My personal story of being a carer by Barbara O'Conner

Just before Christmas 2021, my then 56-year-old husband had a stroke and our lives as we knew it, flew out of the window.

He was left with complete left-sided weakness; he could not sit on the side of the bed without falling to one side, and he had slurred speech that got worse when he was tired. Fast forward seven weeks, and he was discharged from the hospital with a care package, double-handed care four times daily, physiotherapy and occupational therapy input. For me, it was like being hit by a train, and the wreckage of our life was left behind; suddenly, my quiet life was spent answering the door, on the phone, being a nurse, sorting stuff out, cooking, cleaning and running up and down the stairs. Within weeks, I was exhausted and realised I hated being a carer, not something you can say out loud.

Was I coerced into being a carer?

Probably not at that point. I just wanted him home at first. Once our routine was established and I got more used to it, the day-to-day improved marginally; however, my husband did not; even with all the physiotherapy and OT input, he just did not get any better. I was heavily involved with the carers’ groups and our Local Council at the time, trying to improve the quality of life for carers whilst my own caring responsibilities were taking a toll on me.

Fast forward eighteen months, and things last summer were going downhill; my husband started suffering from various minor ailments, any one of which was not a particularly big deal, but all together, were debilitating for him and me.

I discovered that my stress manifested itself in my teeth, and I started to suffer from bad toothache; when I went to the dentist, they could not find anything wrong and asked if I was stressed. I pointed out that was an understatement and was measured up for a mouthguard to stop me grinding my teeth when asleep, and things improved for a while.
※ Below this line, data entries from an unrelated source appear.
Lemma xchg_inv m c k : lock_inv m → pc m c = Spin k → lock_inv (acquire_xchg m c k).
Proof.
  intros Hi Hpc. unfold acquire_xchg. destruct (locked (locks m k)) eqn:Hlk.
  - apply (lock_inv_same m); simpl; try done; [..|apply Hi|].
    + intros c' k'. unfold owns. simpl. unfold set. case_decide; subst; done.
    + intros k'. unfold set. case_decide; done.
    + intros c' k' Hc'. unfold set. case_decide; subst; simpl; by apply (li_rec m Hi c').
  - assert (Hno : ∀ c', ¬ owns m c' k) by (intros c' Ho; apply (li_owner m Hi) in Ho; congruence).
    assert (Hown : ∀ c' k', owns (mkMachine (cpus m) (set (pc m) c (Got k))
      (set (locks m) k (mkLock true (lk_cpu (locks m k))))) c' k' ↔ owns m c' k' ∨ (c' = c ∧ k' = k)).
    { intros c' k'. unfold owns. simpl. unfold set.
      destruct (decide (k' = k)) as [->|], (decide (c' = c)) as [->|]; simpl; rewrite ?Hpc; naive_solver. }
    split; simpl.
    + intros k' c' [Ho|[-> ->]]%Hown; [|by rewrite set_eq].
      unfold set. case_decide; [done|]. by apply (li_owner m Hi k' c').
    + intros k' c1 c2 [H1|[-> ->]]%Hown [H2|[-> H2]]%Hown; subst; try done.
      * by apply (li_unique m Hi k').
      * by apply Hno in H1.
      * by apply Hno in H2.
    + intros c'. destruct (li_cli m Hi c') as (own & Hnd & Hin & Hn). destruct (decide (c' = c)) as [->|Hc].
      * exists (k :: own). split; [constructor; [|done]; rewrite Hin; apply Hno|].
        split; [intros k'; rewrite elem_of_cons, Hin, Hown; naive_solver|].
        rewrite set_eq. rewrite Hn, Hpc. simpl. lia.
      * exists own. split; [done|]. split; [intros k'; rewrite Hin, Hown; naive_solver|]. by rewrite set_ne.
    + apply Hi.
    + intros c' k' Hc'. assert (Hnone : lk_cpu (locks m k) = None).
      { destruct (lk_cpu (locks m k)) as [c2|] eqn:Hc2; [|done]. exfalso. apply (Hno c2). by left. }
      unfold set in *. destruct (decide (k' = k)); [exact Hnone|]. apply (li_rec m Hi c').
      destruct (decide (c' = c)); [naive_solver|done].
Qed.

Lemma release_exit_inv m c k m' :
  lock_inv m → pc m c = Rel k → release_exit m c k = Ret m' → lock_inv m'.
Proof.
  intros Hi Hpc. unfold release_exit. unfold popcli. destruct (FL_IF (cpus m c)) eqn:Hif; [done|].
  destruct (Z.ltb_spec (ncli (cpus m c) - 1) 0) as [|Hn0]; [done|]. cbn [obind]. intros [= <-].
  pose proof (li_rec m Hi c k (or_intror Hpc)) as Hnone.
  assert (Hck : owns m c k) by (right; by right).
  assert (Huniq : ∀ c', owns m c' k → c' = c) by (intros c' Ho; by apply (li_unique m Hi k)).
  set (m' := mkMachine _ _ _).
  assert (Hown : ∀ c' k', owns m' c' k' ↔ owns m c' k' ∧ k' ≠ k).
  { intros c' k'. specialize (Huniq c'). unfold owns in *. subst m'. simpl. unfold set.
    destruct (decide (k' = k)) as [->|], (decide (c' = c)) as [->|]; simpl; rewrite ?Hnone, ?Hpc in *; naive_solver. }
  split.
  - intros k' c' [Ho Hk]%Hown. simpl. rewrite set_ne by done. by apply (li_owner m Hi k' c').
  - intros k' c1 c2 [H1 _]%Hown [H2 _]%Hown. by apply (li_unique m Hi k').
  - intros c'. destruct (li_cli m Hi c') as (own & Hnd & Hin & Hn). destruct (decide (c' = c)) as [->|Hc].
    + assert (Hko : k ∈ own) by by apply Hin. apply list_elem_of_split in Hko as (l1 & l2 & ->).
      rewrite <- Permutation_middle in Hnd. apply NoDup_cons in Hnd as [Hni Hnd].
      exists (l1 ++ l2). split; [done|]. split.
      * intros k'. rewrite Hown, <- Hin, !elem_of_app, elem_of_cons. rewrite elem_of_app in Hni. naive_solver.
      * simpl. rewrite !set_eq. simpl. rewrite Hn, Hpc, !length_app. simpl. lia.
    + exists own. split; [done|]. split; [|simpl; by rewrite !set_ne].
      intros k'. rewrite Hown, Hin. split; [|naive_solver]. intros Ho. split; [done|]. intros ->. auto.
  - intros c'. simpl. unfold set. case_decide; subst; [|apply Hi]. simpl. intros Hpos.
    by rewrite (proj2 (Z.eqb_neq _ _)) by lia.
  - intros c' k'. simpl. unfold set. destruct (decide (c' = c)); [naive_solver|]. intros Hc'.
    case_decide; subst; [done|by apply (li_rec m Hi c')].
Qed.

Lemma sti_inv m c b : lock_inv m → pc m c = Run → ncli (cpus m c) = 0 →
  lock_inv (mkMachine (set (cpus m) c (mkCpu b 0 (intena (cpus m c)))) (pc m) (locks m)).
Proof.
  intros Hi Hpc Hn. apply (lock_inv_same m); simpl; try done.
  - intros c'. unfold set. case_decide; subst; [|done]. by rewrite Hpc, Hn.
  - intros c'. unfold set. case_decide; subst; simpl; [lia|apply Hi].
  - intros c' k'. apply (li_rec m Hi c').
Qed.

Lemma reachable_inv m : reachable m → lock_inv m.
Proof.
  induction 1 as [|m m' _ IH Hs].
  - split; simpl; try done.
    + intros k c [?|[?|?]]; done.
    + intros k c c' [?|[?|?]]; done.
    + intros c. exists []. split; [constructor|]. split; [|done]. intros k.
      split; [by intros ?%elem_of_nil|]. intros [?|[?|?]]; done.
  - destruct Hs as [c k m' Hpc He|c k Hpc|c k Hpc|c k m' Hpc He|c k m' Hpc He|c b Hpc Hn];
      eauto using enter_inv, xchg_inv, record_inv, release_enter_inv, release_exit_inv, sti_inv.
Qed.

(** ** Properties *)

(** C10: mutual exclusion.  Whatever the interleaving of the CPUs, between the
    [xchg] that wins a lock and the store that frees it no other CPU owns the
    lock, the lock word is set, and the owner runs with interrupts off. *)
Theorem spinlock_mutual_exclusion m c k :
  reachable m → owns m c k →
  locked (locks m k) = true ∧ FL_IF (cpus m c) = false ∧ ∀ c', owns m c' k → c' = c.
Proof.
  intros Hr Ho. pose proof (reachable_inv m Hr) as Hi. split; [by apply (li_owner m Hi k c)|]. split.
  - apply (li_if m Hi). destruct (li_cli m Hi c) as (own & _ & Hin & ->). apply Hin in Ho.
    destruct own; [by apply elem_of_nil in Ho|]. simpl. destruct (pc m c); lia.
  - intros c' Ho'. by apply (li_unique m Hi k).
Qed.

(** CPU 0 acquires lock 3. *)
Definition cpu0_holds : machine :=
  match acquire_enter boot 0 3 with Ret m => acquire_record (acquire_xchg m 0 3) 0 3 | _ => boot end.

Lemma spinlock_mutual_exclusion_witness :
  locked (locks cpu0_holds 3) = true ∧ FL_IF (cpus cpu0_holds 0) = false ∧
  ∀ c', owns cpu0_holds c' 3 → c' = 0%nat.
Proof.
  apply (spinlock_mutual_exclusion cpu0_holds 0 3); [|by left].
  eapply reach_step; [eapply reach_step; [eapply reach_step; [apply reach_boot|]|]|].
  - by apply (step_enter boot 0 3).
  - by apply (step_xchg _ 0 3).
  - by apply (step_record _ 0 3).
Defined.

(** [pushcli] and [popcli] nest: after any number of [pushcli]s the same
    number of [popcli]s succeeds and restores the interrupt flag and the depth,
    interrupts staying off in between. *)
Theorem pushcli_popcli_nest n c :
  ncli c = 0 → ∃ c' : cpu, Nat.iter n pushcli c = c' ∧ (0 < n → FL_IF c' = false)%nat ∧
    ∃ c'', Nat.iter n (λ o, obind o popcli) (Ret c') = Ret c'' ∧ FL_IF c'' = FL_IF c ∧ ncli c'' = 0.
Proof.
  intros H0. eexists. split; [done|].
  assert (Hup : ∀ n, (0 < n)%nat → Nat.iter n pushcli c = mkCpu false (Z.of_nat n) (FL_IF c)).
  { induction n0 as [|n0 IH]; [lia|]. intros _. destruct n0 as [|n0].
    - simpl. unfold pushcli. by rewrite H0.
    - rewrite Nat.iter_succ, IH by lia. unfold pushcli. simpl. f_equal. lia. }
  split; [intros Hn; by rewrite Hup|].
  assert (Hdown : ∀ k d, (k ≤ d)%nat → Nat.iter (S k) (λ o, obind o popcli)
    (Ret (mkCpu false (Z.of_nat (S d)) (FL_IF c))) =
      Ret (mkCpu (Nat.eqb k d && FL_IF c) (Z.of_nat (d - k)) (FL_IF c))).
  { induction k as [|k IH]; intros d Hk.
    - simpl. unfold popcli. simpl. rewrite (proj2 (Z.ltb_ge _ _)) by lia.
      do 3 f_equal; [|lia]. destruct d; simpl; [done|]. by rewrite (proj2 (Z.eqb_neq _ _)) by lia.
    - rewrite Nat.iter_succ, IH by lia. simpl. unfold popcli.
      rewrite (proj2 (Nat.eqb_neq k d)) by lia. simpl. rewrite (proj2 (Z.ltb_ge _ _)) by lia.
      do 2 f_equal; [|lia]. destruct d as [|d]; [lia|]. simpl. f_equal.
      destruct (Nat.eqb_spec k d); [apply Z.eqb_eq|apply Z.eqb_neq]; lia. }
  destruct n as [|n]; [simpl; by exists c|].
  rewrite Hup, Hdown by lia. rewrite Nat.eqb_refl. eexists. split; [done|]. simpl. split; [done|lia].
Qed.

Lemma pushcli_popcli_nest_witness :
  let c := mkCpu true 0 false in
  ∃ c' : cpu, Nat.iter 3 pushcli c = c' ∧ (0 < 3 → FL_IF c' = false)%nat ∧
    ∃ c'', Nat.iter 3 (λ o, obind o popcli) (Ret c') = Ret c'' ∧ FL_IF c'' = true ∧ ncli c'' = 0.
Proof. apply (pushcli_popcli_nest 3 (mkCpu true 0 false)). done. Defined.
My husband had a 5-day hospital stay in September 2023. Still, he was discharged without a definitive diagnosis and was admitted to another hospital at the beginning of November 2023 for unspecified vomiting leading to dehydration. He was in hospital for three months and moved to a Nursing Home at the start of February 2024.

Those three months were the most trying of my life as a carer. My husband was physically deteriorating on the ward and unable to stand even on a Sara Stedy; he had a catheter in situ and was being hoisted from bed to chair. The physiotherapists and OTs on the ward said I should not move him alone. The ward staff, OTs, physiotherapists, and a Consultant Neurologist informed Social Services at the hospital that he should be in a care facility. However, the Social Worker put every obstacle in our way to coerce me into taking him home despite the medical and clinical evidence.

Now, I was being forced into being a carer.

We had three OT assessments conducted in a 6-week period, with the assessments stating that the rooms in question were too small and not suitable for the care of a patient with a hoist, as well as noting there are no downstairs facilities in our house. I felt I was being harassed, bullied, intimidated, and shamed into taking him home by services that were not primarily qualified or interested in his care. Our house was not a safe place for him to be cared for in, and as such, why force someone into caring in an unsafe environment?

As I indicated at the start, I held my ground and wrote to my MP, a councillor, and the Director of Adult Social Care because I was so stressed with it all. I would not let them bully me into taking my husband home, and he completely understood my stance on this and agreed. Less than a week later, a social worker called me to say he would be my husband’s social worker until he was placed. Two weeks after that, my husband was moved to his care home with excellent staff who really do care, and although I am relieved, I am also devastated as this was not the outcome I wanted. There were no good outcomes here, but the care home was the least bad outcome.

My husband’s case highlighted for me that the provision for people of working age is sparse at best and non-existent in most areas. My husband, unfortunately, has an old man’s condition, and he is a young man. He does not have a “sexy” condition such as MND; he is too old for young people's services, and he is too young for old people's services. As such, nobody cares. This leaves carers in limbo with little or no support, and unless you shout, no one listens or cares.

When I was asked to put pen to paper, I thought I would do a small, non-scientific survey, to see if anyone else felt the way I did about being a carer. I put the question in a Facebook forum for unpaid carers.

 

The survey returned that 47% of carers who responded felt they were coerced into their caring role. The first tranche of answers all came back that people did not feel coerced; however, once one person said they did, more people said they felt coerced. Several people also directly messaged me, and each of them said they felt coerced.

Saying you do not want to be a carer is seen as socially unacceptable, not just by professionals but also by the wider public and even carers themselves. Some carers stated that it was their lot in life or their duty, but why should that be? The first time I said I hated being a carer during a carers’ meeting, everyone looked at me like I had just grown another head. I did a video interview once about my thoughts on caring; the interviewer asked what the good things about caring were; I said I had not come across any, and that bit was excluded from the final version.

While I completely understand that some people are content with their caring role, it did not work for me, not because I am selfish or do not love my husband. I did it for almost two years, watching my husband deteriorate daily and not being able to do anything about it, and I tried. I think all people should understand that just because something terrible happens to a loved one, you do not have to take on that caring role; you do have a choice, but you will have to fight for it. It does not have to be your lot in life.